Quasi tutti gli animali superiori possiedono una popolazione di microbi, principalmente batteri, nel tubo digerente. Questi organismi non sono pericolosi ma anzi hanno un effetto positivo sulla digestione, e la loro presenza previene la proliferazione di batteri patogeni.

Poiché tuttavia gli antibiotici uccidono ogni forma di vita microbica non resistente, compresa quella che alberga nell’intestino, il normale equilibrio di microorganismi salutari e pericolosi viene alterato, con conseguenti problemi sanitari che vanno dalla diarrea all’infezione da parte di ceppi batterici resistenti agli antibiotici.

Già nel 2008 il gruppo di Hodin aveva cercato di rispondere a una domanda fondamentale: perché i batteri intestinali e le loro tossine non passano nel flusso sanguigno? Dagli studi era emerso il ruolo cruciale della fosfatasi alcalina intestinale (IAP), un enzima prodotto dalla mucosa intestinale, nella protezione dalle molecole tossiche trovate in molti batteri patogeni. Questa circostanza ha dato l’occasione per affrontare un nuovo programma di studi diretti a comprendere in che modo questo enzima possa interagire con i batteri intestinali.

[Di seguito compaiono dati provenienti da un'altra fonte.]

(** The indexed path. *)
Lemma index_selects (models : gmap string JS.object)
    (db : database) (modelName : string)
    (blank : JS.object) (objectStore : IDB.store) (attributes orderBy : argument)
    (found : list JS.object) :
  models !! modelName = Some blank ->
  stores db !! modelName = Some objectStore ->
  findObjectsByAttributeWithIndex models db modelName attributes orderBy =
    Fulfilled found ->
  exists p : JS.object -> bool,
    Permutation found (selection blank p (IDB.records objectStore)) /\
    forall (db2 : database) (objectStore2 : IDB.store),
      stores db2 !! modelName = Some objectStore2 ->
      IDB.indexes objectStore2 = IDB.indexes objectStore ->
      incl (IDB.records objectStore2) (IDB.records objectStore) ->
      exists found2,
        findObjectsByAttributeWithIndex models db2 modelName attributes orderBy =
          Fulfilled found2 /\
        Permutation found2 (selection blank p (IDB.records objectStore2)).
Proof.
  intros Hmodel Hstore Hfound. unfold findObjectsByAttributeWithIndex in *.
  rewrite Hmodel, Hstore in Hfound.
  destruct (IDB.index objectStore _) as [storeIndex|] eqn:Hindex; [|discriminate].
  cbn [JS.bind] in Hfound.
  destruct (generateIDBKeyRange attributes orderBy) as [range|e]; [|discriminate].
  destruct (getDirection orderBy) as [direction|e]; [|discriminate].
  simpl in Hfound. injection Hfound as <-.
  exists (fun o => match IDB.index_key (IDB.index_path storeIndex) o with
                   | Some ik => IDB.includes range ik
                   | None => false
                   end).
  split; [apply index_openCursor_selection|].
  intros db2 objectStore2 Hstore2 Hsame _. rewrite Hmodel, Hstore2.
  assert (IDB.index objectStore2
            (JS.toString (Mixin.getKeysFromObject (properties attributes))) =
          Normal storeIndex) as ->
    by (unfold IDB.index in *; now rewrite Hsame).
  simpl.
  eexists. split; [reflexivity | apply index_openCursor_selection].
Qed.

(** [findBy] takes one path for a model and a query, whatever the
    database holds. *)
Lemma findBy_path (coerce : coercion) (models : gmap string JS.object)
    (indexes : gmap string (list index)) (modelName : string) (blank : JS.object)
    (attributes orderBy : argument) :
  models !! modelName = Some blank ->
  (forall db, findBy coerce models indexes db modelName attributes orderBy =
              findObjectsByAttributeNoIndex coerce models db modelName attributes
                orderBy) \/
  (forall db, findBy coerce models indexes db modelName attributes orderBy =
              findObjectsByAttributeWithIndex models db modelName attributes
                orderBy) \/
  (exists e, forall db, findBy coerce models indexes db modelName attributes orderBy =
                        Raised e).
Proof.
  intros Hmodel. unfold findBy. rewrite Hmodel.
  destruct (indexes !! modelName) as [declared|]; [|now left].
  destruct (isValidQuery coerce attributes) as [[|]|e]; [|now left|right; right; eauto].
  destruct (existsb _ declared); [right; now left | now left].
Qed.

Lemma findBy_selects (coerce : coercion) (models : gmap string JS.object)
    (indexes : gmap string (list index)) (db : database) (modelName : string)
    (blank : JS.object) (objectStore : IDB.store) (attributes orderBy : argument)
    (found : list JS.object) :
  models !! modelName = Some blank ->
  stores db !! modelName = Some objectStore ->
  findBy coerce models indexes db modelName attributes orderBy = Fulfilled found ->
  exists p : JS.object -> bool,
    Permutation found (selection blank p (IDB.records objectStore)) /\
    forall (db2 : database) (objectStore2 : IDB.store),
      stores db2 !! modelName = Some objectStore2 ->
      IDB.indexes objectStore2 = IDB.indexes objectStore ->
      incl (IDB.records objectStore2) (IDB.records objectStore) ->
      exists found2,
        findBy coerce models indexes db2 modelName attributes orderBy =
          Fulfilled found2 /\
        Permutation found2 (selection blank p (IDB.records objectStore2)).
Proof.
  intros Hmodel Hstore Hfound.
  destruct (findBy_path coerce models indexes modelName blank attributes orderBy Hmodel)
    as [Hpath|[Hpath|[e Hpath]]]; rewrite Hpath in Hfound; [| |discriminate].
  - destruct (scan_selects _ _ _ _ _ _ _ _ _ Hmodel Hstore Hfound) as (p & Hp & Hnext).
    exists p. split; [assumption|]. intros db2 objectStore2 Hstore2 Hsame Hincl.
    rewrite Hpath. now apply Hnext.
  - destruct (index_selects _ _ _ _ _ _ _ _ Hmodel Hstore Hfound) as (p & Hp & Hnext).
    exists p. split; [assumption|]. intros db2 objectStore2 Hstore2 Hsame Hincl.
    rewrite Hpath. now apply Hnext.
Qed.

(** X18.  [findBy] selects record by record: when it is fulfilled, its
    result holds, in some order, the models of the records that pass a test
    of the record alone; and on any database whose store has the same
    indexes and holds only records of this one it is fulfilled again, with
    the models of the records that pass the same test.  Taking records away
    neither adds a result nor makes the query fail. *)
Theorem findBy_selects_record_by_record :
  forall (coerce : coercion) (models : gmap string JS.object)
         (indexes : gmap string (list index)) (db : database) (modelName : string)
         (blank : JS.object) (objectStore : IDB.store) (attributes orderBy : argument)
         (found : list JS.object),
    models !! modelName = Some blank ->
    stores db !! modelName = Some objectStore ->
    findBy coerce models indexes db modelName attributes orderBy = Fulfilled found ->
    exists p : JS.object -> bool,
      Permutation found (selection blank p (IDB.records objectStore)) /\
      forall (db2 : database) (objectStore2 : IDB.store),
        stores db2 !! modelName = Some objectStore2 ->
        IDB.indexes objectStore2 = IDB.indexes objectStore ->
        incl (IDB.records objectStore2) (IDB.records objectStore) ->
        exists found2,
          findBy coerce models indexes db2 modelName attributes orderBy =
            Fulfilled found2 /\
          Permutation found2 (selection blank p (IDB.records objectStore2)).
Proof.
  intros coerce models indexes db modelName blank objectStore attributes orderBy found.
  apply findBy_selects.
Qed.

Studiando topi di laboratorio mancanti del gene per la IAP si è così riscontrato che tali  animali avevano un ridotto livello di tutti i batteri intestinali e in particolare non possedevano ceppi di Escherichia coli, che peraltro non riuscivano a crescere neppure se introdotti di artificialmente.

Per contro, somministrando ai topi la IAP mediante la dieta, questo batterio benefico per la salute era in grado di proliferare normalmente. Inoltre, in animali già infettati da salmonella, i livelli di questo agente patogeno venivano notevolmente ridotti portando dal 20 al 70 per cento la percentuale di animali in grado di sopravvivere.

“I nostri studi sui topi hanno dimostrato che somministrando con la dieta questo enzima agli animali si riesce a mantenere sano l’intestino, in particolare grazie alla conservazione o al ripristino dei batteri che albergano normalmente in tale organo”, ha commentato Richard Hodin, ricercatore clinico del Massachusetts General Hospital (MGH) e autore seniordell’articolo. “I dati raccolti potrebbero risultare particolarmente utili per combattere le infezioni di batteri pericolosi come SalmonellaC. difficile, che possono verificarsi quanto viene alterata la normale popolazione di batteri; inoltre potrebbero consentire lo sviluppo di un nuovo tipo di supplementazione dietetica per mantenere l’intestino in salute nel caso di assunzione di antibiotici.